The Tradition inspires new creations, new artists, new approaches, even new traditions which echo what Jim wrote in the article (quoted a few posts back by johncharles): folk/traditional performers have to change. That's just the way it is really, everyone has something new to bring to it, and so it goes on, ad infinitum. The Finite aspect is the Old Songs, and the cultural & historical conditions in which they arose. That's finished. Just as ploughing with horses is finished; just as steam railways are finished. They exist as revivals and recreations; things you see in a Living Museum like Beamish, but save for the passions of a few enthusiasts diligenty beavering away then they'd be gone. Is the Folk Scene a living museum? I don't think so - although it could easily be, and I dare say to many that's exactly what it is. I used to love museums - I still love the Pit-Rivers Museum and the random threadbare taxidermy & ethnographic clutter of the old Handcock in Newcastle before they ruined it. I see the Folk Scene as being like that - random clutter endangered by over-eager curators seeking to somehow clean it up and bring it up to date, or put to heavy a stamp on the public displays whilst the really interesting stuff is kept locked away in the vaults.

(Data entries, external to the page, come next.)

(** [getattr(table.c, key) for key in return_keys]: the generator is run
    when there is a key, and a mapped class has no attribute [c]. *)
Definition returning (t : Table) (return_keys : list string) : result unit :=
  match return_keys with
  | [] => Ok tt
  | _ :: _ =>
      Raise (AttributeError ("type object '" ++ classname t
                             ++ "' has no attribute 'c'"))
  end.

Definition insert (self : Table) (data : pydict) (return_keys : list string)
    (table : option Table) : M Session unit :=
  let table := table_or table self in
  try_except
    (lift (returning table return_keys) ;;
     session_execute_insert table data ;;
     session_commit)
    (λ e, raise e).

Definition update_with_where (self : Table) (data : pydict)
    (where_conditions : list clause) (table : option Table) : M Session unit :=
  let table := table_or table self in
  try_except
    (session_execute_update table data where_conditions ;;
     session_commit)
    (λ e, raise e).

Definition upsert (self : Table) (insert_json : pydict)
    (primary_keys : list string) (table : option Table) : M Session unit :=
  let table := table_or table self in
  try_except
    (session_execute_upsert table insert_json primary_keys ;;
     session_commit)
    (λ e, raise e).

Definition delete (self : Table) (where_conditions : list clause)
    (table : option Table) : M Session unit :=
  let table := table_or table self in
  try_except
    (session_execute_delete table where_conditions ;;
     session_commit)
    (λ e, raise e).
Definition home : M response :=
  df ← load_data;
  d ← deref df;
  let summary := describe_html d in
  fig1 ← px "density_mapbox" d [("lat", "Lat"); ("lon", "Long")]
            [("radius", "10"); ("zoom", "5"); ("mapbox_style", "carto-positron")]
            "Spatial Distribution of Alert Occurrences";
  lat_ ← getitem df "Lat";
  lon_ ← getitem df "Long";
  let fig1 := update_layout fig1
                [("mapbox_center.lat", series_mean lat_);
                 ("mapbox_center.lon", series_mean lon_)] in
  s ← getitem df "Date"; s ← to_datetime s; setitem df "Date" s;;
  s ← getitem df "Date"; s ← dt_day_name s; setitem df "DayOfWeek" s;;
  s ← getitem df "DayOfWeek";
  let freq_data := value_counts "Day" "Frequency" s in
  fig2 ← px "bar" freq_data [("x", "Day"); ("y", "Frequency"); ("color", "Frequency")]
            [("labels.Frequency", "Number of Alerts")]
            "Alert Frequency by Day of the Week";
  d ← deref df;
  fig3 ← px "histogram" d [("x", "Speed")]
            [("nbins", "30"); ("labels.Speed", "Speed (km/h)");
             ("labels.count", "Number of Vehicles")]
            "Vehicle Speed Distribution";
  locations ← mapM (location_of (columns d)) (rows d);
  mret (Page summary fig1 fig2 fig3 locations).

(** *** get_coordinates (lines 242-256) *)
Definition or_else (c : cell) (default_ : pyvalue) : pyvalue :=
  if notna c then PyVal c else default_.

Definition record_of (cols : list string) (r : row) : M coordinate :=
  a ← row_getitem cols r "Alert";
  d ← row_getitem cols r "Date";
  t ← row_getitem cols r "Time";
  la ← row_getitem cols r "Lat";
  lo ← row_getitem cols r "Long";
  v ← row_getitem cols r "Vehicle";
  s ← row_getitem cols r "Speed";
  mret {| alert := or_else a (PyVal (Str ""));
          date := or_else d (PyVal (Str ""));
          time := or_else t (PyVal (Str ""));
          lat := or_else la PyNone;
          long := or_else lo PyNone;
          vehicle := or_else v (PyVal (Str ""));
          speed := or_else s (PyVal (Int 0)) |}.

Definition get_coordinates : M response :=
  df ← load_data;
  d ← deref df;
  data ← mapM (record_of (columns d)) (rows d);
  mret (JsonList data).

End Handlers.



(** ** A stand-in for the library functions

    The theorems below hold for every [Library].  To run the handlers on
    concrete files one is needed: this one reads ISO dates (YYYY-MM-DD,
    optionally followed by a space or T and HH:MM:SS) and times of day
    (HH:MM:SS, on 1970-01-01), takes plain decimal text as a float,
    draws the sample from the descending permutation, and correlates two
    columns by Welford's method, as pandas does. *)
Module Standin.

Definition digit (a : ascii) : option Z :=
  let n := Z.of_nat (nat_of_ascii a) in
  if ((48 <=? n) && (n <=? 57))%Z then Some (n - 48)%Z else None.

Fixpoint number_from (acc : Z) (s : string) : option Z :=
  match s with
  | EmptyString => Some acc
  | String a s' => d ← digit a; number_from (10 * acc + d) s'
  end.

Definition number (s : string) : option Z :=
  match s with
  | EmptyString => None
  | _ => number_from 0 s
  end.

(** Days from 1970-01-01 to a date of the proleptic Gregorian calendar. *)
Definition days_from_civil (y m d : Z) : Z :=
  let y' := if (m <=? 2)%Z then y - 1 else y in
  let era := y' `div` 400 in
  let yoe := y' - era * 400 in
  let mp := (m + 9) `mod` 12 in
  let doy := (153 * mp + 2) `div` 5 + d - 1 in
  let doe := yoe * 365 + yoe `div` 4 - yoe `div` 100 + doy in
  era * 146097 + doe - 719468.

Definition parse_clock (s : string) : option Z :=
  if bool_decide (String.length s = 8%nat ∧ substring 2 1 s = ":" ∧ substring 5 1 s = ":")
  then
    h ← number (substring 0 2 s);
    m ← number (substring 3 2 s);
    sec ← number (substring 6 2 s);
    if ((h <? 24) && (m <? 60) && (sec <? 60))%Z
    then Some ((h * 3600 + m * 60 + sec) * 1000000000)
    else None
  else None.

(** [H:MM:SS] reads as [0H:MM:SS]. *)
Definition parse_time (s : string) : option Z :=
  if bool_decide (String.length s = 7%nat) then parse_clock (String "0" s)
  else parse_clock s.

Looking forward muchly to seeing the Grayson Perry exhibit at the British Museum when we're down there in December...

By learning a song from a field-recording of a traditional singer that you're not keeping that tradition alive, rather you're doing something quite different. I respect the validity of that difference, and respect its outcomes, but as an artist it behoves me to stress that I'm not a collector or an archivist; neither am I an academic, but as an educated human being with a passion for Ethnomusicology and Folkloric Disciplines then I will continue to point out the glaring disparities between subject / object when it comes to a basic consideration of the various problems and agendas involved in one culture collecting the cultural residue of another, much less subjecting it to any sort of absolute definition or taxonomy. Problem is here on Mudcat it's difficult to have those sort of discussions without incurring the wrath of a couple of culprits whose orthodoxy and fundamentalism has inspired in me the notion of Folk as a Religion, rather than as a culture in its own right...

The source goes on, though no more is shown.